À ce moment, le grand avocat, paraissant avoir remarqué le couple, vint à Me Cordace.

— Vous n’auriez pas quelques moments à me donner, cher maître, j’ai quelque chose d’excessivement important à vous communiquer ? lui dit-il de l’air le plus gracieux qu’il put prendre, quoique toujours gourmé.

— Mais certainement.

— Passons dans mon cabinet, nous serons mieux pour causer.

Le notaire, intrigué, suivit au premier étage Picardon, qui se déroba par une porte de communication privée.

— Je possède des renseignements tout à fait confidentiels sur Mme Blanqhu à laquelle je sais que vous vous intéressez beaucoup. Je dois vous les communiquer pour votre propre gouverne, afin de vous éviter des avatars regrettables, car son affaire d’héritage peut devenir, à proprement parler, une sale affaire pour tous ceux qui s’y sont entremis, dit l’avocat à Me Cordace, lorsqu’ils furent installés dans le cabinet.

— Je ne comprends pas l’intérêt qui vous porte à vous immiscer dans les affaires de ma cliente, dont je ne puis vous laisser suspecter plus longtemps la bonne foi. Son héritage est chose certaine : j’ai lu et examiné l’expédition du testament : aucun doute à ce sujet n’est possible.

— Vous en êtes bien sûr ?

— Parfaitement ; les pièces sont tout à fait authentiques, attestées et légalisées par les autorités compétentes d’Azara, lieu du décès du testateur.

— Avez-vous des données sur cette localité ?

— Je sais que c’est une colonie importante du Gran-Chaco dans la République Argentine, que d’après mon collègue Bernabé Bastringos, c’est le troisième centre de la province.

— Vous connaissez ce Bernabé Bastringos ?

— Je sais qu’il est le procureur-official d’Azara. J’ai vu, comme je vous vois, ses lettres à ma cliente.

— Parfaitement imaginé ; mais je dois vous apprendre, cher maître, que la colonie en formation d’Azara a été complètement détruite ou à peu près, il y a quatre ans, par les Indiens, qui sont les maîtres absolus du Gran-Chaco.

— Impossible ! Vos renseignements sont erronés : il y existe actuellement une banque nationale et des autorités à la tête desquelles se trouve un alcade.

— Il n’y a jamais eu de banque ni d’alcade à Azara, pour la bonne raison qu’il n’y a jamais eu d’établissement fixe, attendu que les premiers trois cents colons que les réguliers argentins y avaient amenés, ont été dispersés quatre mois après leur installation.

— Vous me confondez… Mais le commandeur Matichon, l’oncle de Mme Blanqhu a bien existé ; je l’ai connu à Ambrelin avant son départ pour l’Amérique.

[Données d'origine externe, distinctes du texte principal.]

(** * pdfmm / PoDoFo core: the TrueType subsetter and the PDF variant model

    A shallow embedding of
      - [src/pdfmm/base/PdfFontTrueTypeSubset.cpp]  (module [TrueTypeSubset])
      - [src/podofo/base/PdfVariant.cpp], which also holds the
        [PdfDictionary] implementation               (module [Variant])
    together with the properties of the specification that concern them. *)

From Stdlib Require Import ZArith List Strings.String Strings.Ascii Init.Byte.
From Stdlib Require Import Floats.SpecFloat QArith Qround DecimalString Sorting.Sorted.
From Stdlib Require Structures.OrderedTypeEx.
From stdpp Require Import base gmap list.

Local Open Scope Z_scope.

(** ** Errors and outcomes *)

(** The error codes ([PdfErrorCode] in pdfmm, [EPdfError] in PoDoFo) that the
    embedded functions raise. *)
Inductive PdfErrorCode : Type :=
| UnsupportedFontFormat
| InternalLogic
| UnexpectedEOF
| InvalidEnumValue
| InvalidFontFile
| InvalidDataType
| InvalidHandle
| ChangeOnImmutable
| ValueOutOfRange.

(** What a call does: it returns, it throws a [PdfError], it runs into
    behaviour that C++ leaves undefined (a store through a pointer of the
    wrong type, a write past the end of a buffer, an out-of-range
    float-to-integer conversion), or the loop budget of the model ran out
    before the call finished. *)
Inductive outcome (A : Type) : Type :=
| Ok (a : A)
| Raise (e : PdfErrorCode)
| Undefined
| OutOfFuel.

Arguments Ok {A} a.
Arguments Raise {A} e.
Arguments Undefined {A}.
Arguments OutOfFuel {A}.

#[global] Instance outcome_ret : MRet outcome := fun A a => Ok a.
#[global] Instance outcome_bind : MBind outcome := fun A B f m =>
  match m with
  | Ok a => f a
  | Raise e => Raise e
  | Undefined => Undefined
  | OutOfFuel => OutOfFuel
  end.

Definition is_Ok {A} (m : outcome A) : bool :=
  match m with Ok _ => true | _ => false end.

(** ** Machine integers and bytes *)

Definition u16 (x : Z) : Z := x mod 2 ^ 16.
Definition u32 (x : Z) : Z := x mod 2 ^ 32.
(** Reading a 16-bit pattern as [int16_t]. *)
Definition s16 (x : Z) : Z := if u16 x <? 2 ^ 15 then u16 x else u16 x - 2 ^ 16.

Definition Z_of_byte (b : byte) : Z := Z.of_N (Byte.to_N b).
Definition byte_of_Z (z : Z) : byte :=
  match Byte.of_N (Z.to_N (z mod 256)) with
  | Some b => b
  | None => x00
  end.

(** Big-endian value of a byte string. *)
Definition be_combine (bs : list byte) : Z :=
  fold_left (fun acc b => acc * 256 + Z_of_byte b) bs 0.

Definition be16 (v : Z) : list byte :=
  [byte_of_Z (Z.shiftr v 8); byte_of_Z v].
Definition be32 (v : Z) : list byte :=
  [byte_of_Z (Z.shiftr v 24); byte_of_Z (Z.shiftr v 16);
   byte_of_Z (Z.shiftr v 8); byte_of_Z v].

Module TrueTypeSubset.

(** *** The input device *)

(** Modelled from the spec: [PdfInputDevice] ([Seek], [Read]) and the
    [utls::Read*BE] helpers are declared outside the sources embedded here.
    The font program is a random-access byte string; every read of the
    subsetter is preceded by its own [Seek], so a read is positional.
    A read that does not lie inside the input is the truncated-input error
    of the specification, [UnexpectedEOF]. *)
Definition device := list byte.

Definition Read (dev : device) (offset size : Z) : outcome (list byte) :=
  if (0 <=? offset) && (0 <=? size) && (offset + size <=? Z.of_nat (length dev))
  then Ok (take (Z.to_nat size) (drop (Z.to_nat offset) dev))
  else Raise UnexpectedEOF.

Definition ReadUInt16BE (dev : device) (offset : Z) : outcome Z :=
  bs ← Read dev offset 2; Ok (be_combine bs).
Definition ReadUInt32BE (dev : device) (offset : Z) : outcome Z :=
  bs ← Read dev offset 4; Ok (be_combine bs).
Definition ReadInt16BE (dev : device) (offset : Z) : outcome Z :=
  bs ← Read dev offset 2; Ok (s16 (be_combine bs)).

(** *** Table tags and the required-table mask *)

(** [FT_MAKE_TAG] of FreeType: four characters packed big-endian. *)
Definition MAKE_TAG (a b c d : ascii) : Z :=
  be_combine (map (fun ch => byte_of_Z (Z.of_N (N_of_ascii ch))) [a; b; c; d]).

Definition TTAG_head : Z := Eval vm_compute in MAKE_TAG "h" "e" "a" "d".
Definition TTAG_hhea : Z := Eval vm_compute in MAKE_TAG "h" "h" "e" "a".
Definition TTAG_loca : Z := Eval vm_compute in MAKE_TAG "l" "o" "c" "a".
Definition TTAG_maxp : Z := Eval vm_compute in MAKE_TAG "m" "a" "x" "p".
Definition TTAG_glyf : Z := Eval vm_compute in MAKE_TAG "g" "l" "y" "f".
Definition TTAG_hmtx : Z := Eval vm_compute in MAKE_TAG "h" "m" "t" "x".
Definition TTAG_cvt  : Z := Eval vm_compute in MAKE_TAG "c" "v" "t" " ".
Definition TTAG_fpgm : Z := Eval vm_compute in MAKE_TAG "f" "p" "g" "m".
Definition TTAG_prep : Z := Eval vm_compute in MAKE_TAG "p" "r" "e" "p".
Definition TTAG_post : Z := Eval vm_compute in MAKE_TAG "p" "o" "s" "t".
Definition TTAG_cmap : Z := Eval vm_compute in MAKE_TAG "c" "m" "a" "p".

(** [enum class ReqTable], a bit mask. *)
Definition ReqTable_none : Z := 0.
Definition ReqTable_head : Z := 1.
Definition ReqTable_hhea : Z := 2.
Definition ReqTable_loca : Z := 4.
Definition ReqTable_maxp : Z := 8.
Definition ReqTable_glyf : Z := 16.
Definition ReqTable_hmtx : Z := 32.
Definition ReqTable_all : Z :=
  Z.lor ReqTable_head (Z.lor ReqTable_hhea (Z.lor ReqTable_loca
    (Z.lor ReqTable_maxp (Z.lor ReqTable_glyf ReqTable_hmtx)))).

Definition LENGTH_HEADER12 : Z := 12.
Definition LENGTH_OFFSETTABLE16 : Z := 16.

Record TrueTypeTable : Type := mkTable {
  Tag : Z;
  Checksum : Z;
  Length : Z;
  Offset : Z
}.

(** The mask bit a directory entry contributes ([ReqTable_none] for a tag
    that is not one of the six). *)
Definition required_bit (tag : Z) : Z :=
  if tag =? TTAG_head then ReqTable_head
  else if tag =? TTAG_hhea then ReqTable_hhea
  else if tag =? TTAG_loca then ReqTable_loca
  else if tag =? TTAG_maxp then ReqTable_maxp
  else if tag =? TTAG_glyf then ReqTable_glyf
  else if tag =? TTAG_hmtx then ReqTable_hmtx
  else ReqTable_none.

(** The [switch] of [InitTables] on one directory entry: the new mask,
    [skipTable], and the entry as it is kept. *)
Definition classify_table (tableMask : Z) (tbl : TrueTypeTable)
  : Z * bool * TrueTypeTable :=
  let tag := Tag tbl in
  if tag =? TTAG_head then (Z.lor tableMask ReqTable_head, false, tbl)
  else if tag =? TTAG_hhea then (Z.lor tableMask ReqTable_hhea, false, tbl)
  else if tag =? TTAG_loca then (Z.lor tableMask ReqTable_loca, false, tbl)
  else if tag =? TTAG_maxp then (Z.lor tableMask ReqTable_maxp, false, tbl)
  else if tag =? TTAG_glyf then (Z.lor tableMask ReqTable_glyf, false, tbl)
  else if tag =? TTAG_hmtx then (Z.lor tableMask ReqTable_hmtx, false, tbl)
  else if (tag =? TTAG_cvt) || (tag =? TTAG_fpgm) || (tag =? TTAG_prep)
       then (tableMask, false, tbl)
  else if tag =? TTAG_post
       then (tableMask, Length tbl <? 32,
             mkTable (Tag tbl) (Checksum tbl) 32 (Offset tbl))
  else (tableMask, true, tbl).

(** One iteration of the directory scan, for entry [i]. *)
Definition scan_entry (dev : device) (i : Z) (st : Z * list TrueTypeTable)
  : outcome (Z * list TrueTypeTable) :=
  let '(tableMask, tables) := st in
  let base := LENGTH_HEADER12 + LENGTH_OFFSETTABLE16 * i in
  tag ← ReadUInt32BE dev base;
  chk ← ReadUInt32BE dev (base + 4 * 1);
  off ← ReadUInt32BE dev (base + 4 * 2);
  len ← ReadUInt32BE dev (base + 4 * 3);
  let '(tableMask', skipTable, tbl) := classify_table tableMask (mkTable tag chk len off) in
  Ok (tableMask', if skipTable then tables else tables ++ [tbl]).

(** The [for] loop of [InitTables]: entries [i], [i+1], ... ([n] of them). *)
Fixpoint scan_entries (dev : device) (n : nat) (i : Z) (st : Z * list TrueTypeTable)
  : outcome (Z * list TrueTypeTable) :=
  match n with
  | O => Ok st
  | S n' => st' ← scan_entry dev i st; scan_entries dev n' (i + 1) st'
  end.

(** [PdfFontTrueTypeSubset::InitTables]; the result is [m_tables]. *)
Definition InitTables (dev : device) : outcome (list TrueTypeTable) :=
  tableCount ← ReadUInt16BE dev (4 * 1);
  st ← scan_entries dev (Z.to_nat tableCount) 0 (ReqTable_none, []);
  let '(tableMask, tables) := st in
  if Z.land tableMask ReqTable_all =? ReqTable_none
  then Raise UnsupportedFontFormat
  else Ok tables.

(** [PdfFontTrueTypeSubset::GetTableOffset]. *)
Fixpoint GetTableOffset (tables : list TrueTypeTable) (tag : Z) : outcome Z :=
  match tables with
  | [] => Raise InternalLogic
  | table :: rest => if Tag table =? tag then Ok (Offset table) else GetTableOffset rest tag
  end.

(** *** Glyph records *)

(** A component of a compound glyph: where its glyph index sits, relative to
    the start of the glyph, and the index it gets in the subset. *)
Record GlyphCompoundComponentData : Type := mkComponent {
  cmp_Offset : Z;
  cmp_GlyphIndex : Z
}.

Record GlyphData : Type := mkGlyphData {
  IsCompound : bool;
  GlyphOffset : Z;
  GlyphLength : Z;
  GlyphAdvOffset : Z;
  CompoundComponents : list GlyphCompoundComponentData
}.

(** The value-initialised record ([= { }]). *)
Definition GlyphData_default : GlyphData := mkGlyphData false 0 0 0 [].

(** Modelled from the spec: the type of [m_glyphDatas] is declared in the
    header, which is not among the sources embedded here.  The records are
    keyed by the original glyph index; the container is taken to be the one
    the local [glyphIndexMap] of [LoadGlyphs] is declared with, a
    [std::map<unsigned, GlyphData>], so the entries are kept, and iterated,
    in increasing order of the key. *)
Definition GlyphDatas := list (Z * GlyphData).

Fixpoint gd_find (gid : Z) (m : GlyphDatas) : option GlyphData :=
  match m with
  | [] => None
  | (k, v) :: rest => if k =? gid then Some v else gd_find gid rest
  end.

(** [m[gid] = v]: assignment through [operator[]], keeping the key order. *)
Fixpoint gd_put (gid : Z) (v : GlyphData) (m : GlyphDatas) : GlyphDatas :=
  match m with
  | [] => [(gid, v)]
  | (k, w) :: rest =>
      if gid <? k then (gid, v) :: m
      else if gid =? k then (gid, v) :: rest
      else (k, w) :: gd_put gid v rest
  end.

— Le pseudo-commandeur était le chef d’une bande de maraudeurs ; il a été tué dans une rencontre avec les Indiens Tobas. S’il a laissé quelque chose, ce ne peut être que des dettes.

— C’est un conte qu’on vous a fait.

— Nullement. Tout cela m’a été affirmé par un homme digne de foi qui connaît parfaitement le pays.

— Et cet homme est en France ?

— Non, il habite le Gran-Chaco. C’est un ancien clerc de Me Rafflart, avoué, à qui il a soustrait, il y a une douzaine d’années, une cinquantaine de mille francs.

— Bernard Chaudron, je le connais ; nous avons été clercs à l’étude du notaire Chapusac. Il a même enlevé Rosette, la sœur de Mme Blanqhu.

— Il faudra que j’approfondisse cette affaire-là.

— Inutile ! je vais aller moi-même sur les lieux. Je veux savoir à quoi m’en tenir sur cette affaire.

— C’est, je crois, ce que vous avez de mieux à faire. En tout cas, tenez-moi au courant. On ne sait pas ce qui peut arriver : je pourrai peut-être vous servir et probablement aussi Mme Blanqhu, que j’ai connue dans son entresol de la rue de Vienne, alors qu’elle n’était que la fille Matichon.

— Vous aussi ?

— Je sais que vous l’entreteniez pour partie. Moi, j’étais un des autres.

— Elle ne m’a jamais dit un traître mot de vous.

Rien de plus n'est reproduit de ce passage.